-- Exercise brief --
Go over the entries below line by line, copying each one that contains the word "ranges".

-- Source records --
(** The [switch] of [HandleLendingOrderResponse]: the cases are tried from
    the top. *)
Definition dispatch (d : Collaborators) (res : EngineResponse) : M unit :=
  let st := res_Status res in
  if String.eqb st LENDING_ORDER_ADDED then handleLendingOrderAdded d res
  else if String.eqb st LENDING_ORDER_CANCELLED then handleLendingOrderCancelled d res
  else if String.eqb st LENDING_ORDER_REJECTED then handleLendingOrderRejected d res
  else if String.eqb st LENDING_ORDER_PARTIALLY_FILLED then handleLendingOrderPartialFilled d res
  else if String.eqb st LENDING_ORDER_FILLED then handleLendingOrderFilled d res
  else if String.eqb st LENDING_ORDER_REPAYED then handleLendingRepay d res
  else if String.eqb st LENDING_ORDER_TOPUPED then handleLendingTopup d res
  else if String.eqb st LENDING_ORDER_RECALLED then handleLendingRecall d res
  else if String.eqb st LENDING_ORDER_TOPUP_REJECTED
       then handleLendingReject d res LENDING_ORDER_TOPUP_REJECTED
  else if String.eqb st LENDING_ORDER_REPAY_REJECTED
       then handleLendingReject d res LENDING_ORDER_REPAY_REJECTED
  else if String.eqb st LENDING_ORDER_RECALL_REJECTED
       then handleLendingReject d res LENDING_ORDER_RECALL_REJECTED
  else if String.eqb st ERROR_STATUS then handleEngineError d res
  else handleEngineUnknownMessage d res.

(** [HandleLendingOrderResponse], for a response pointer that is not nil. *)
Definition HandleLendingOrderResponse (d : Collaborators) (res : EngineResponse)
    : M (option string) :=
  _ ← dispatch d res;
  _ ← (if negb (String.eqb (res_Status res) ERROR_STATUS) then
         err ← saveBulkLendingOrders res;
         match err with
         | Some e => emit (LogError ("Save bulk order" +:+ e))
         | None => mret tt
         end
       else mret tt);
  mret None.

(** One turn of the inner loop of [processBulkLendingOrders]. *)
Definition processOrder (d : Collaborators)
    (acc : list (gmap string string) * list (gmap string string))
    (o : LendingOrder) : M (list (gmap string string) * list (gmap string string)) :=
  let side := Side o in
  _ ← emit (GetLendingOrderBookInterest (Term o) (LendingToken o) (Interest o) side);
  let (amount, err) :=
    lendingDao_GetLendingOrderBookInterest d (Term o) (LendingToken o) (Interest o) side in
  _ ← log_if_error err;
  let amount := match amount with Some a => a | None => 0%Z end in
  let update : gmap string string :=
    <["interest" := pretty (Interest o)]> (<["amount" := pretty amount]> ∅) in
  if String.eqb side BORROW
  then mret (acc.1 ++ [update], acc.2)
  else mret (acc.1, acc.2 ++ [update]).

(** A [for ... range] loop threading an accumulator. *)
Fixpoint forM {A B : Type} (f : B -> A -> M B) (acc : B) (l : list A) : M B :=
  match l with
  | [] => mret acc
  | x :: l' => acc' ← f acc x; forM f acc' l'
  end.

(** One turn of the outer loop: a channel without pending order is
    skipped.  Go ranges over the orders in an unspecified order, of which
    the one of [map_to_list] is an instance: what is stated of the two
    lists of a snapshot below is membership, or holds up to permutation. *)
Definition processChannel (d : Collaborators) (_ : unit)
    (entry : string * gmap N LendingOrder) : M unit :=
  let (p, orders) := entry in
  if (size orders <=? 0)%nat then mret tt
  else
    lists ← forM (processOrder d) ([], []) (map_to_list orders).*2;
    emit (OrderBookBroadcast p {| Name := p; Borrow := lists.1; Lend := lists.2 |}).

(** [processBulkLendingOrders]: the lock is taken on entry and released by
    the deferred unlock, after the buffer is replaced by a new map.  Go
    ranges over its maps in an unspecified order; [map_to_list] fixes one. *)
Definition processBulkLendingOrders (d : Collaborators) : M unit :=
  _ ← emit MutexLock;
  bulk ← get_bulk;
  _ ← forM (processChannel d) tt (map_to_list bulk);
  _ ← set_bulk ∅;
  emit MutexUnlock.

(** [HandleDocumentType]: the status chain fills the response, which is
    published when its status is not empty. *)
Definition HandleDocumentType (d : Collaborators) (ev : LendingOrderChangeEvent)
    (docType : string) : M (option string) :=
  match FullDocument ev with
  | None => mret None
  | Some doc =>
      let res0 := {| res_Status := ""; res_LendingOrder := None |} in
      let filled st := {| res_Status := st; res_LendingOrder := Some doc |} in
      let res :=
        if String.eqb (Status doc) LendingStatusOpen then filled LENDING_ORDER_ADDED
        else if String.eqb (Status doc) LendingStatusCancelled then filled LENDING_ORDER_CANCELLED
        else if String.eqb (Status doc) LendingStatusFilled then filled LENDING_ORDER_FILLED
        else if String.eqb (Status doc) LendingStatusPartialFilled
             then filled LENDING_ORDER_PARTIALLY_FILLED
        else if String.eqb (Status doc) LendingStatusRepay then filled LENDING_ORDER_REPAYED
        else if String.eqb (Status doc) LendingStatusTopup then filled LENDING_ORDER_TOPUPED
        else if String.eqb (Status doc) LendingStatusRecall then filled LENDING_ORDER_RECALLED
        else if String.eqb (Status doc) LendingStatusRejected then
          let r1 := if String.eqb docType REPAY_EVENT
                    then filled LENDING_ORDER_REPAY_REJECTED else res0 in
          let r2 := if String.eqb docType TOPUP_EVENT
                    then filled LENDING_ORDER_TOPUP_REJECTED else r1 in
          let r3 := if String.eqb docType RECALL_EVENT
                    then filled LENDING_ORDER_RECALL_REJECTED else r2 in
          if String.eqb docType LENDING_EVENT
          then filled LENDING_ORDER_REJECTED else r3
        else res0 in
      if negb (String.eqb (res_Status res) "") then
        _ ← emit (PublishLendingOrderResponse res);
        match broker_PublishLendingOrderResponse d res with
        | Some err => _ ← emit (LogError err); mret (Some err)
        | None => mret None
        end
      else mret None
  end.

Definition handleNewLendingOrder (d : Collaborators) (bytes : string) : M (option string) :=
  match json_Unmarshal d bytes with
  | inl err => _ ← emit (LogError err); mret (Some err)
  | inr o => _ ← emit (AddNewLendingOrder o); mret (lendingDao_AddNewLendingOrder d o)
  end.

Definition handleCancelLendingOrder (d : Collaborators) (bytes : string) : M (option string) :=
  match json_Unmarshal d bytes with
  | inl err => _ ← emit (LogError err); mret (Some err)
  | inr o => _ ← emit (CancelLendingOrder o); mret (lendingDao_CancelLendingOrder d o)
  end.

Definition HandleLendingOrdersCreateCancel (d : Collaborators) (msg : BrokerMessage)
    : M (option string) :=
  if String.eqb (msg_Type msg) "NEW_LENDING_ORDER" then
    err ← handleNewLendingOrder d (msg_Data msg);
    match err with
    | Some e => _ ← emit (LogError e); mret (Some e)
    | None => mret None
    end
  else if String.eqb (msg_Type msg) "CANCEL_LENDING_ORDER" then
    err ← handleCancelLendingOrder d (msg_Data msg);
    match err with
    | Some e => _ ← emit (LogError e); mret (Some e)
    | None => mret None
    end
  else
    _ ← emit (LogError "Unknown message"); mret None.

(** The service as [NewLendingOrderService] builds it: nothing called yet,
    an empty buffer. *)
Definition NewLendingOrderService : World :=
  {| trace := []; bulkLendingOrders := ∅ |}.

End Service.

(** ** Properties of traces and states the statements below are about *)

Module Properties.
Import Registry.
Export Service.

-- Task answer --
    skipped.  Go ranges over the orders in an unspecified order, of which
    ranges over its maps in an unspecified order; [map_to_list] fixes one. *)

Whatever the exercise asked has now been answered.